Pochi minuti dopo, lo Zoroastro scomparve nel turbine delle onde, inghiottito senza pietà dal mare insaziabile. Iniziava così l’agonia dei sette disperati naufraghi montesi, isolati e vulnerabili in mezzo al mare in tempesta. Le scorte di acqua, cibo e benzina si esaurirono rapidamente e da lunedì 12 settembre, erano rimasti senza alcuna risorsa. Le onde furiose del mare si scagliavano contro il fragile battello di salvataggio, spingendolo avanti e indietro come un giocattolo nelle mani di un gigante crudele.

Ogni momento era un’agonia, ogni schianto delle onde un tormento, eppure questi uomini non si sono dati per vinti. La loro forza di volontà e la fede nella possibilità di sopravvivenza li ha spinti a resistere, a combattere contro le avversità con una determinazione che sfidava il loro stesso destino.

Per tre giorni interminabili, i sette naufraghi remarono senza sosta, sfidando un mare tempestoso e senza pietà. La fame e la sete tormentarono i loro corpi, ma il desiderio di sopravvivere alimentò la loro forza d’animo. E poi, all’alba di un giorno che sembrava senza fine, la terra apparve all’orizzonte, come una benedizione divina. I naufraghi, esausti ma determinati, abbandonarono le loro braccia doloranti e si aggrapparono ai remi con rinnovato vigore, raggiungendo l’isola di Ponza.

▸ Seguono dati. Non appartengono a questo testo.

Lemma parse_icmp_form b fl :
  parse_icmp b fl = if (8 <=? length b)%nat then Some (Some (drop 8 b), set_fields [(F_tp_src, fld b 0 1); (F_tp_dst, fld b 1 1)] fl) else Some (None, fl).
Proof.
  unfold parse_icmp, ofpbuf_try_pull. destruct (Nat.leb_spec 8 (length b)) as [Hl|]; [|done]. by rewrite !rd_take, !rd_fld by lia.
Qed.

(** The transport header: the ports, and no flags. *)
Lemma parse_l4_composed fl r0 :
  flow_ok fl → (fl F_nw_proto = IPPROTO_ICMP → is_u8 (fl F_tp_src) ∧ is_u8 (fl F_tp_dst)) → (∀ f, l4_field f = true → r0 f = 0) →
  ∃ l7 r, parse_l4 false (fl F_nw_proto) (l4_bytes fl) r0 = Some (l7, r)
    ∧ (∀ f, l4_field f = false → r f = r0 f)
    ∧ r F_tp_src = (if has_ports (fl F_nw_proto) then fl F_tp_src else 0) ∧ r F_tp_dst = (if has_ports (fl F_nw_proto) then fl F_tp_dst else 0)
    ∧ r F_tcp_flags = 0 ∧ r F_nd_target = 0 ∧ r F_arp_sha = 0 ∧ r F_arp_tha = 0.
Proof.
  intros Hok Hic Hz. assert (W1 : is_u16 (fl F_tp_src)) by apply (Hok F_tp_src). assert (W2 : is_u16 (fl F_tp_dst)) by apply (Hok F_tp_dst).
  assert (Hx : ∃ l7 r, parse_l4 false (fl F_nw_proto) (l4_bytes fl) r0 = Some (l7, r)
    ∧ r F_tp_src = (if has_ports (fl F_nw_proto) then fl F_tp_src else 0) ∧ r F_tp_dst = (if has_ports (fl F_nw_proto) then fl F_tp_dst else 0)
    ∧ r F_tcp_flags = 0 ∧ r F_nd_target = 0 ∧ r F_arp_sha = 0 ∧ r F_arp_tha = 0).
  { unfold parse_l4, l4_bytes. unfold has_ports, existsb.
    assert (P : ∀ t, fld ((be_bytes 2 (fl F_tp_src) ++ be_bytes 2 (fl F_tp_dst)) ++ t) 0 2 = fl F_tp_src
                     ∧ fld ((be_bytes 2 (fl F_tp_src) ++ be_bytes 2 (fl F_tp_dst)) ++ t) 2 2 = fl F_tp_dst).
    { intros t. rewrite <- app_assoc. split; fields; by apply (fld_here 2 _ _ 16). }
    destruct (Z.eqb_spec (fl F_nw_proto) IPPROTO_TCP) as [E|_].
    { rewrite parse_tcp_form. set (lb := _ ++ _). assert (Ho : tcp_ok lb = true) by reflexivity. assert (Hf : Z.land (fld lb 12 2) 0x0fff = 0) by reflexivity.
      rewrite Ho, Hf. eexists _, _. split; [done|]. unfold port_fields_of, lb. destruct (P (replicate 8 0 ++ be_bytes 2 (Z.shiftl 5 12) ++ replicate 6 0)) as [-> ->].
      cbn [orb]. split_and!; try done; by apply Hz. }
    destruct (Z.eqb_spec (fl F_nw_proto) IPPROTO_UDP) as [E|_].
    { rewrite parse_udp_form. eexists _, _. split; [done|]. unfold port_fields_of. destruct (P (replicate 4 0)) as [-> ->]. cbn [orb]. split_and!; try done; by apply Hz. }
    destruct (Z.eqb_spec (fl F_nw_proto) IPPROTO_SCTP) as [E|_].
    { rewrite parse_sctp_form. eexists _, _. split; [done|]. unfold port_fields_of. destruct (P (replicate 8 0)) as [-> ->]. cbn [orb]. split_and!; try done; by apply Hz. }
    destruct (Z.eqb_spec (fl F_nw_proto) IPPROTO_ICMP) as [E|_].
    { destruct (Hic E) as [W3 W4]. rewrite parse_icmp_form. set (c := csum _). eexists _, _. split; [done|]. cbn [orb].
      assert (E1 : fld (be_bytes 1 (fl F_tp_src) ++ be_bytes 1 (fl F_tp_dst) ++ be_bytes 2 c ++ replicate 4 0) 0 1 = fl F_tp_src) by by apply (fld_here 1 _ _ 8).
      assert (E2 : fld (be_bytes 1 (fl F_tp_src) ++ be_bytes 1 (fl F_tp_dst) ++ be_bytes 2 c ++ replicate 4 0) 1 1 = fl F_tp_dst) by (fields; by apply (fld_here 1 _ _ 8)).
      rewrite E1, E2. split_and!; try done; by apply Hz. }
    eexists _, _. split; [done|]. cbn [orb]. split_and!; by apply Hz. }
  destruct Hx as (l7 & r & E & Hr). exists l7, r. split; [done|]. split; [|done]. intros f Hf. by eapply parse_l4_keep.
Qed.

Lemma parse_ip_composed fl :
  composable fl → fl F_dl_type = ETH_TYPE_IP →
  ∃ l4 l7 r, parse_l3_ip ((ip_payload fl).1 ++ (ip_payload fl).2) (typed_flow ETH_TYPE_IP) = Some (l4, l7, r) ∧ ∀ f, early f = false → r f = fl f.
Proof.
  intros [Hok _ _ _ Hz Hip _] Hty. destruct (Hip Hty) as [Hfr Hic].
  assert (Hz' : ∀ f, early f = false → f ≠ F_dl_type → carried fl f = false → fl f = 0) by exact Hz. unfold carried in Hz'. rewrite Hty in Hz'.
  unfold ip_payload. cbn [fst snd]. set (lb := if fl F_nw_frag =? 3 then [] else l4_bytes fl). set (c := csum _). set (len := u16 _).
  destruct (ip_header_fields (fl F_nw_tos) len (frag_off_of (fl F_nw_frag)) (fl F_nw_ttl) (fl F_nw_proto) c (fl F_nw_src) (fl F_nw_dst))
    as (Hh & E1 & E2 & E3 & E4 & E5 & E6);
    [apply (Hok F_nw_tos)|destruct Hfr as [-> | [-> | ->]]; by split|apply (Hok F_nw_ttl)|apply (Hok F_nw_proto)|apply (Hok F_nw_src)|apply (Hok F_nw_dst)|].
  set (h := ip_header (fl F_nw_tos) len (frag_off_of (fl F_nw_frag)) (fl F_nw_ttl) (fl F_nw_proto) c (fl F_nw_src) (fl F_nw_dst)) in *. clearbody c len.
  rewrite parse_l3_ip_form, E3, E5 by done.
  assert (Ef : ip_frag (frag_off_of (fl F_nw_frag)) 0 = fl F_nw_frag ∧ (Z.land (frag_off_of (fl F_nw_frag)) IP_FRAG_OFF_MASK =? 0) = negb (fl F_nw_frag =? 3))
    by (destruct Hfr as [-> | [-> | ->]]; done).
  destruct Ef as [Ef ->]. assert (Hi : ∀ f, early f = false → l4_field f = false → ip_fields h (typed_flow ETH_TYPE_IP) f = fl f).
  { intros f Hf H4. unfold ip_fields. rewrite E1, E2, E3, E4, E5, E6. change (typed_flow ETH_TYPE_IP F_nw_frag) with 0. rewrite Ef.
    destruct f; try discriminate Hf; try discriminate H4; cbn; try done; symmetry; by apply Hz'. }
  destruct (Z.eqb_spec (fl F_nw_frag) 3) as [E|E]; cbn [negb].
  - eexists _, _, _. split; [done|]. intros f Hf. destruct (l4_field f) eqn:H4; [|by apply Hi].
    symmetry. destruct f; try discriminate H4; apply Hz'; try done; cbn; rewrite E; done.
  - destruct (parse_l4_composed fl (ip_fields h (typed_flow ETH_TYPE_IP)) Hok Hic) as (l7 & r & Ep & Hk & R1 & R2 & R3 & R4 & R5 & R6); [by intros []|].
    unfold lb. cbn match. rewrite Ep. cbn [mbind option_bind]. eexists _, _, _. split; [done|]. intros f Hf. destruct (l4_field f) eqn:H4; [|rewrite Hk by done; by apply Hi].
    destruct f; try discriminate H4; rewrite ?R1, ?R2, ?R3, ?R4, ?R5, ?R6; try (symmetry; by apply Hz').
    + destruct (has_ports _) eqn:Ep2; [done|]. symmetry. by apply Hz'.
    + destruct (has_ports _) eqn:Ep2; [done|]. symmetry. by apply Hz'.
Qed.

Lemma parse_arp_composed fl t :
  composable fl → fl F_dl_type = t → t = ETH_TYPE_ARP ∨ t = ETH_TYPE_RARP →
  ∃ r, parse_l3_arp (arp_payload fl) (typed_flow t) = Some r ∧ ∀ f, early f = false → r f = fl f.
Proof.
  intros [Hok _ _ _ Hz _ _] Hty Ht. assert (Hz' : ∀ f, early f = false → f ≠ F_dl_type → carried fl f = false → fl f = 0) by exact Hz.
  unfold carried in Hz'. rewrite Hty in Hz'. replace (t =? ETH_TYPE_IP) with false in Hz' by (by destruct Ht as [E|E]; rewrite E).
  replace ((t =? ETH_TYPE_ARP) || (t =? ETH_TYPE_RARP)) with true in Hz' by (by destruct Ht as [E|E]; rewrite E).
  set (value f := if (fl F_nw_proto =? 1) || (fl F_nw_proto =? 2) then fl f else 0).
  assert (Wp : is_u8 (fl F_nw_proto)) by apply (Hok F_nw_proto).
  assert (Hv : ∀ f, in_width (field_width f) (value f)) by (intros f; unfold value; destruct (_ || _); [apply Hok|split; [done|apply Z.pow_pos_nonneg; [done|]; pose proof (field_width_pos f); lia]]).
  assert (Hval : ∀ f, (f = F_nw_src ∨ f = F_nw_dst ∨ f = F_arp_sha ∨ f = F_arp_tha) → value f = fl f).
  { intros f Hf. unfold value. destruct (_ || _) eqn:E; [done|]. symmetry. destruct Hf as [-> | [-> | [-> | ->]]]; by apply Hz'. }
  set (b := arp_payload fl).
  assert (F : fld b 6 2 = fl F_nw_proto ∧ fld b 14 4 = value F_nw_src ∧ fld b 24 4 = value F_nw_dst ∧ fld b 8 6 = value F_arp_sha ∧ fld b 18 6 = value F_arp_tha).
  { unfold b, arp_payload. fold value. split_and!; fields; [apply (fld_here 2 _ _ 16)|apply (fld_here 4 _ _ 32)|apply (fld_last 4 _ 32)|apply (fld_here 6 _ _ 48)|apply (fld_here 6 _ _ 48)];
      try done; [by apply (in_width_mono 8)|apply (Hv F_nw_src)|apply (Hv F_nw_dst)|apply (Hv F_arp_sha)|apply (Hv F_arp_tha)]. }
  assert (G : fld b 0 2 = 1 ∧ fld b 2 2 = ETH_TYPE_IP ∧ fld b 4 1 = 6 ∧ fld b 5 1 = 4) by done.
  assert (L : length b = 28%nat) by done. clearbody b.
  unfold parse_l3_arp, ofpbuf_try_pull. rewrite L. cbn [Nat.leb]. rewrite !rd_take, !rd_fld by lia. cbn [mbind option_bind].
  destruct F as (-> & -> & -> & -> & ->), G as (-> & -> & -> & ->). cbn [mbind option_bind]. change (_ && _) with true. cbn match.
  rewrite (proj2 (Z.leb_le (fl F_nw_proto) 0xff)) by (destruct Wp; lia). rewrite !Hval by tauto.
  eexists. split; [done|]. intros f Hf. destruct f; try discriminate Hf; cbn; try done; symmetry; by apply Hz'.
Qed.

Lemma parse_mpls_composed fl t :
  composable fl → fl F_dl_type = t → eth_type_mpls t = true →
  ∃ b r, parse_mpls (be_bytes 4 (fl F_mpls_lse)) (typed_flow t) = Some (b, r) ∧ ∀ f, early f = false → r f = fl f.
Proof.
  intros [Hok _ _ _ Hz _ Hm] Hty Ht. rewrite Hty in Hm. assert (Wl : is_u32 (fl F_mpls_lse)) by apply (Hok F_mpls_lse).
  assert (Hno : (t =? ETH_TYPE_IP) = false ∧ (t =? ETH_TYPE_ARP) || (t =? ETH_TYPE_RARP) = false)
    by (unfold eth_type_mpls in Ht; apply orb_true_iff in Ht as [H|H]; apply Z.eqb_eq in H; by rewrite H).
  assert (Hz' : ∀ f, early f = false → f ≠ F_dl_type → carried fl f = false → fl f = 0) by exact Hz. unfold carried in Hz'. rewrite Hty in Hz'.
  destruct Hno as [N1 N2]. rewrite N1, N2, Ht in Hz'.
  set (b := be_bytes 4 (fl F_mpls_lse)). assert (Lb : length b = 4%nat) by done. assert (Fb : fld b 0 4 = fl F_mpls_lse) by (by apply (fld_last 4 _ 32)). clearbody b.
  assert (E : parse_mpls b (typed_flow t) = Some ([], set_fields [(F_mpls_lse, fl F_mpls_lse); (F_mpls_depth, 1)] (typed_flow t))).
  { unfold parse_mpls. rewrite Lb. cbn [parse_mpls_loop]. unfold ofpbuf_try_pull. rewrite Lb. cbn [Nat.leb].
    rewrite rd_take, rd_fld, Fb, drop_ge by lia. cbn [mbind option_bind]. by destruct (negb _). }
  eexists _, _. split; [exact E|]. intros f Hf. destruct f; try discriminate Hf; cbn; try done; symmetry; first [by apply Hm|by apply Hz'].
Qed.

(** What follows the addresses and the tag. *)
Lemma layers_composed fl :
  composable fl → ETH_TYPE_MIN ≤ fl F_dl_type →
  ∃ ly, parse_layers (be_bytes 2 (fl F_dl_type) ++ payload fl) = Some ly ∧ ∀ f, early f = false → ly_flow ly f = fl f.
Proof.
  intros Hc Hm. assert (He : parse_ethertype (be_bytes 2 (fl F_dl_type) ++ payload fl) = Some (fl F_dl_type, payload fl))
    by (apply parse_ethertype_composed; [apply (cp_ok _ Hc F_dl_type)|done]).
  assert (L3 : eth_type_mpls (fl F_dl_type) = false → ∀ l4 l7 r, parse_l3 (payload fl) (typed_flow (fl F_dl_type)) = Some (l4, l7, r) → (∀ f, early f = false → r f = fl f) →
    ∃ ly, parse_layers (be_bytes 2 (fl F_dl_type) ++ payload fl) = Some ly ∧ ∀ f, early f = false → ly_flow ly f = fl f).
  { intros Hno l4 l7 r E Hr. eexists. split; [apply (layers_plain _ _ _ _ He Hno); by exists l4, l7, r|exact Hr]. }
  destruct (eth_type_mpls (fl F_dl_type)) eqn:Em.
  { destruct (parse_mpls_composed fl _ Hc eq_refl Em) as (b & r & E & Hr).
    assert (Ep : payload fl = be_bytes 4 (fl F_mpls_lse)).
    { unfold payload. rewrite Em. unfold eth_type_mpls in Em. apply orb_true_iff in Em as [H|H]; apply Z.eqb_eq in H; by rewrite H. }
    eexists. split; [apply (layers_mpls _ _ _ _ He Em); exists b, r; by rewrite Ep|exact Hr]. }
  specialize (L3 eq_refl). unfold parse_l3, typed_flow, payload in L3. rewrite upd_eq, Em in L3. fold (typed_flow (fl F_dl_type)) in L3. clear He.
  unfold payload. rewrite Em.
  destruct (Z.eqb_spec (fl F_dl_type) ETH_TYPE_IP) as [E|E].
  { destruct (parse_ip_composed fl Hc E) as (l4 & l7 & r & Er & Hr). rewrite <- E in Er. by apply (L3 l4 l7 r). }
  destruct ((fl F_dl_type =? ETH_TYPE_ARP) || (fl F_dl_type =? ETH_TYPE_RARP)) eqn:Ea.
  { apply orb_true_iff in Ea. rewrite !Z.eqb_eq in Ea. destruct (parse_arp_composed fl _ Hc eq_refl Ea) as (r & Er & Hr).
    apply (L3 None None r); [|done]. rewrite Er. by destruct Ea as [-> | ->]. }
  assert (Hz : ∀ f, early f = false → typed_flow (fl F_dl_type) f = fl f).
  { intros f Hf. unfold typed_flow, upd. destruct (decide _) as [->|Hne]; [done|]. symmetry. apply (cp_zero _ Hc); [done|congruence|].
    unfold carried. by rewrite (proj2 (Z.eqb_neq _ _) E), Ea, Em. }
  destruct (Z.eqb_spec (fl F_dl_type) ETH_TYPE_IPV6); by eapply L3.
Qed.

(** Parsing a packet of this form. *)
Lemma extract_composed p fl b ly :
  composable fl → ob_data p = addresses fl ++ b → (2 ≤ length b)%nat →
  split_vlan b = ((split_vlan b).1, fl F_vlan_tci) → parse_layers (split_vlan b).1 = Some ly → (∀ f, early f = false → ly_flow ly f = fl f) →
  flow_extract p (fl F_skb_priority) (fl F_pkt_mark) (Some fl) (Some (fl F_in_port)) = Some (markers (ob_data p) ly, fl).
Proof.
  intros [Hok [Hm Hr] _ _ _ _ _] Hd Hl Hv Hly Hf. assert (La : length (addresses fl) = 12%nat) by done.
  rewrite flow_extract_nf by (rewrite Hd, length_app; lia). cbn zeta.
  assert (E0 : drop 12 (ob_data p) = b) by (rewrite Hd; by rewrite drop_app_length').
  assert (E1 : rd 6 6 (ob_data p) = Some (fl F_dl_src)).
  { rewrite Hd. unfold addresses. rewrite <- app_assoc, (rd_app_r 0 6 _ _ 6), rd_be_bytes by apply length_be_bytes. change (8 * Z.of_nat 6) with 48. rewrite wrap_id; [done|apply (Hok F_dl_src)]. }
  assert (E2 : rd 0 6 (ob_data p) = Some (fl F_dl_dst)).
  { rewrite Hd. unfold addresses. rewrite <- app_assoc, rd_be_bytes. change (8 * Z.of_nat 6) with 48. rewrite wrap_id; [done|apply (Hok F_dl_dst)]. }
  rewrite E0, E1, E2, Hv. cbn [mbind option_bind]. rewrite Hly. cbn [mbind option_bind]. do 2 f_equal. apply flow_funext. intros f. unfold overlay_of.
  destruct (early f) eqn:Ee; [|by apply Hf]. destruct f; try discriminate Ee; cbn; done.
Qed.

Però, la loro odissea si concluse soltanto all’alba di giovedì 15 settembre 1955, quando raggiunsero la loro amata spiaggia di Monte di Procida, accolti da braccia amiche e commosse. I pescatori montesi, primi testimoni dell’arrivo di queste anime sofferenti, non poterono fare a meno di notare l’orrore impresso nei loro occhi, i visi stravolti dal terrore e le barbe lunghe, testimonianza delle dure sfide affrontate in mare aperto. Un abbraccio caloroso e commosso accolse i naufraghi, mentre questi, finalmente in salvo, baciarono la terraferma come testimoni di una resurrezione da un mondo oscuro e terrificante.

Questa è la storia di sette uomini che hanno affrontato l’abisso e sono tornati indietro, un racconto di coraggio, resistenza e, in qualche modo, un richiamo al dualismo della vita stessa. La tragedia del motoveliero Zoroastro e la sopravvivenza dei suoi naufraghi ci ricordano quanto sia fragile e preziosa la vita umana e quanto sia profondo il nostro desiderio innato di lottare per la sopravvivenza, anche quando le forze sembrano essere tutte contro di noi.